Lemma below_segment (j j' : json) (path seg p : string) :
  (clean_segments j' = true ->
   clean_segment seg = true /\ clean_segments j = true) ->
  below j ((path ++ seg) ++ "_") p ->
  p = drop_last p ++ "_"
  /\ (clean_segments j' = true -> ends_with_sep (drop_last p) = false).
Proof.
  intros Hclean [-> | [Hshape Hend]].
  - rewrite drop_last_sep. split; [reflexivity|].
    intros Hj'. destruct (Hclean Hj') as [Hseg _].
    apply clean_segment_spec in Hseg. destruct Hseg as [Hne Hseg].
    now rewrite ends_with_sep_app.
  - split; [exact Hshape|]. intros Hj'. apply Hend, Hclean, Hj'.
Qed.

Lemma leaf_path_shape (j : json) :
  forall path leaves p v,
    leaf_paths j path = Ok leaves -> In (p, v) leaves -> below j path p.
Proof.
  induction j as [| b | n | r | s | l IH | d IH] using json_ind';
    intros path leaves p v Hwalk Hin;
    try (injection Hwalk as <-; destruct Hin as [[= <- <-] | []];
         left; reflexivity).
  - right. rewrite leaf_paths_list in Hwalk. rewrite clean_segments_list.
    revert leaves Hwalk Hin. generalize 0.
    induction IH as [|a rest Ha _ IHrest]; intros i leaves Hwalk Hin;
      simpl in Hwalk.
    + injection Hwalk as <-. destruct Hin.
    + bind_inv Hwalk. bind_inv Hwalk. bind_inv Hwalk.
      injection Hwalk as <-.
      destruct (str_add_ok _ _ _ Hx) as (s & Hseg & ->).
      apply in_app_or in Hin. destruct Hin as [Hin | Hin].
      * apply (below_segment a (JList (a :: rest)) path s).
        -- rewrite clean_segments_list. simpl.
           rewrite !andb_true_iff. intros [[Hs Hca] _].
           split; [|exact Hca].
           eapply identifier_segment_clean; eassumption.
        -- eapply Ha; eassumption.
      * destruct (IHrest _ _ Hx1 Hin) as [Hshape Hend].
        split; [exact Hshape|].
        simpl. rewrite andb_true_iff. intros [_ Hrest]. auto.
  - right. rewrite leaf_paths_dict in Hwalk. rewrite clean_segments_dict.
    revert leaves Hwalk Hin.
    induction IH as [|[a v0] rest Hv _ IHrest]; intros leaves Hwalk Hin;
      simpl in Hwalk.
    + injection Hwalk as <-. destruct Hin.
    + simpl in Hv. simpl forallb.
      destruct (String.eqb a "identifier") eqn:Hid.
      * destruct (IHrest _ Hwalk Hin) as [Hshape Hend].
        split; [exact Hshape|]. simpl. exact Hend.
      * bind_inv Hwalk. bind_inv Hwalk. injection Hwalk as <-.
        apply in_app_or in Hin. destruct Hin as [Hin | Hin].
        -- rewrite <- append_assoc in Hx.
           destruct (below_segment v0 (JDict ((a, v0) :: rest)) path a p)
             as [Hshape Hend].
           ++ rewrite clean_segments_dict. simpl. rewrite Hid. simpl.
              rewrite !andb_true_iff. tauto.
           ++ eapply Hv; eassumption.
           ++ split; [exact Hshape|].
              intros Hc. apply Hend.
              rewrite clean_segments_dict. simpl. rewrite Hid. exact Hc.
        -- destruct (IHrest _ Hx0 Hin) as [Hshape Hend].
           split; [exact Hshape|].
           simpl. rewrite andb_true_iff. intros [_ Hrest]. auto.
Qed.
(** * WebBaoGia backend: a shallow embedding of [server.js]

    The server is an Express application over three Mongoose models
    ([Series], [Product], [User]).  Every handler is a short sequence of
    awaited store calls inside a [try]/[catch].  The embedding below keeps
    that shape: store calls are computations in a small state/exception/trace
    monad over an explicit store, handlers are written with [try_catch], and
    the two external libraries whose internals the handlers never look at
    (bcryptjs and jsonwebtoken) are taken as an interface. *)

From Stdlib Require Import String Ascii List Bool ZArith NArith.
From Stdlib.Strings Require Import Byte HexString.
Import ListNotations.
Local Open Scope string_scope.

(** ** ObjectId

    A BSON ObjectId is twelve bytes.  On the wire (URL parameters, JSON
    bodies, JSON responses) it is a string of 24 hexadecimal digits. *)

Record ObjectId := mkObjectId {
  ob0 : byte; ob1 : byte; ob2 : byte; ob3 : byte;
  ob4 : byte; ob5 : byte; ob6 : byte; ob7 : byte;
  ob8 : byte; ob9 : byte; ob10 : byte; ob11 : byte
}.

Definition oid_bytes (i : ObjectId) : list byte :=
  [ob0 i; ob1 i; ob2 i; ob3 i; ob4 i; ob5 i;
   ob6 i; ob7 i; ob8 i; ob9 i; ob10 i; ob11 i].

Definition oid_of_bytes (l : list byte) : option ObjectId :=
  match l with
  | [a0; a1; a2; a3; a4; a5; a6; a7; a8; a9; a10; a11] =>
      Some (mkObjectId a0 a1 a2 a3 a4 a5 a6 a7 a8 a9 a10 a11)
  | _ => None
  end.

Fixpoint bytes_eqb (l1 l2 : list byte) : bool :=
  match l1, l2 with
  | [], [] => true
  | b1 :: r1, b2 :: r2 => Byte.eqb b1 b2 && bytes_eqb r1 r2
  | _, _ => false
  end.

(** [ObjectId.prototype.equals] *)
Definition oid_eqb (i j : ObjectId) : bool :=
  bytes_eqb (oid_bytes i) (oid_bytes j).

Definition hexdigit (n : N) : ascii :=
  match n with
  | 0 => "0" | 1 => "1" | 2 => "2" | 3 => "3" | 4 => "4" | 5 => "5"
  | 6 => "6" | 7 => "7" | 8 => "8" | 9 => "9" | 10 => "a" | 11 => "b"
  | 12 => "c" | 13 => "d" | 14 => "e" | _ => "f"
  end%N%char.

(** Value of a hexadecimal digit, upper or lower case. *)
Definition hexval (c : ascii) : option N :=
  let n := N_of_ascii c in
  (if (48 <=? n) && (n <=? 57) then Some (n - 48)
   else if (97 <=? n) && (n <=? 102) then Some (n - 87)
   else if (65 <=? n) && (n <=? 70) then Some (n - 55)
   else None)%N.

Definition byte_hex (b : byte) (rest : string) : string :=
  let n := Byte.to_N b in
  String (hexdigit (n / 16)%N) (String (hexdigit (n mod 16)%N) rest).

(** [ObjectId.prototype.toHexString]: lower-case hex of a byte sequence. *)
Fixpoint bytes_hex (l : list byte) : string :=
  match l with
  | [] => EmptyString
  | b :: r => byte_hex b (bytes_hex r)
  end.

Definition toHexString (i : ObjectId) : string := bytes_hex (oid_bytes i).

Fixpoint hex_bytes (s : string) : option (list byte) :=
  match s with
  | EmptyString => Some []
  | String c1 (String c2 r) =>
      match hexval c1, hexval c2, hex_bytes r with
      | Some h, Some l, Some bs =>
          match Byte.of_N (16 * h + l)%N with
          | Some b => Some (b :: bs)
          | None => None
          end
      | _, _, _ => None
      end
  | String _ EmptyString => None
  end.

(** Mongoose's cast of a string to ObjectId, as BSON 6 does it: a string of
    exactly 24 hexadecimal digits is accepted, anything else is a
    [CastError] ([None]).  (BSON releases before 6 also accept any
    12-character string; the counterexamples below use a string of another
    length.) *)
Definition castObjectId (s : string) : option ObjectId :=
  match hex_bytes s with
  | Some bs => oid_of_bytes bs
  | None => None
  end.

Set Warnings "-register-all".

(** ** JSON values

    Response bodies sent with [res.json], and request fields whose JavaScript
    type matters to the code that receives them. *)

Inductive json :=
| JNull
| JBool (b : bool)
| JNum (z : Z)
| JStr (s : string)
| JArr (l : list json)
| JObj (fields : list (string * json)).

Fixpoint assoc {A} (k : string) (l : list (string * A)) : option A :=
  match l with
  | [] => None
  | (k', v) :: r => if String.eqb k k' then Some v else assoc k r
  end.

(** [j.k] for an object [j]; [None] is JavaScript's [undefined]. *)
Definition json_field (k : string) (j : json) : option json :=
  match j with
  | JObj fields => assoc k fields
  | _ => None
  end.

(** [typeof v], with [None] standing for [undefined]. *)
Definition typeof (v : option json) : string :=
  match v with
  | None => "undefined"
  | Some (JBool _) => "boolean"
  | Some (JNum _) => "number"
  | Some (JStr _) => "string"
  | Some JNull | Some (JArr _) | Some (JObj _) => "object"
  end.

(** ** Documents

    The three schemas.  [String] and [Number] paths without [required] may be
    absent from a stored document; [required] paths never are.  A request
    field destined for a [String] path is taken to be a string when present,
    and one destined for a [Number] path an integer. *)

Record SeriesDoc := mkSeries {
  series_id : ObjectId;
  series_name : string
}.

Record ProductDoc := mkProduct {
  product_id : ObjectId;
  name : option string;
  capacity : option string;
  color : option string;
  code : option string;
  battery : option string;
  condition : option string;
  sellingPrice : option Z;
  purchasePrice : option Z;
  source : option string;
  series : option ObjectId
}.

- [Task requirements]:
Go line by line through the material above and return each one that includes "Record".

- [Final answer]:
Record ObjectId := mkObjectId {
Record SeriesDoc := mkSeries {
Record ProductDoc := mkProduct {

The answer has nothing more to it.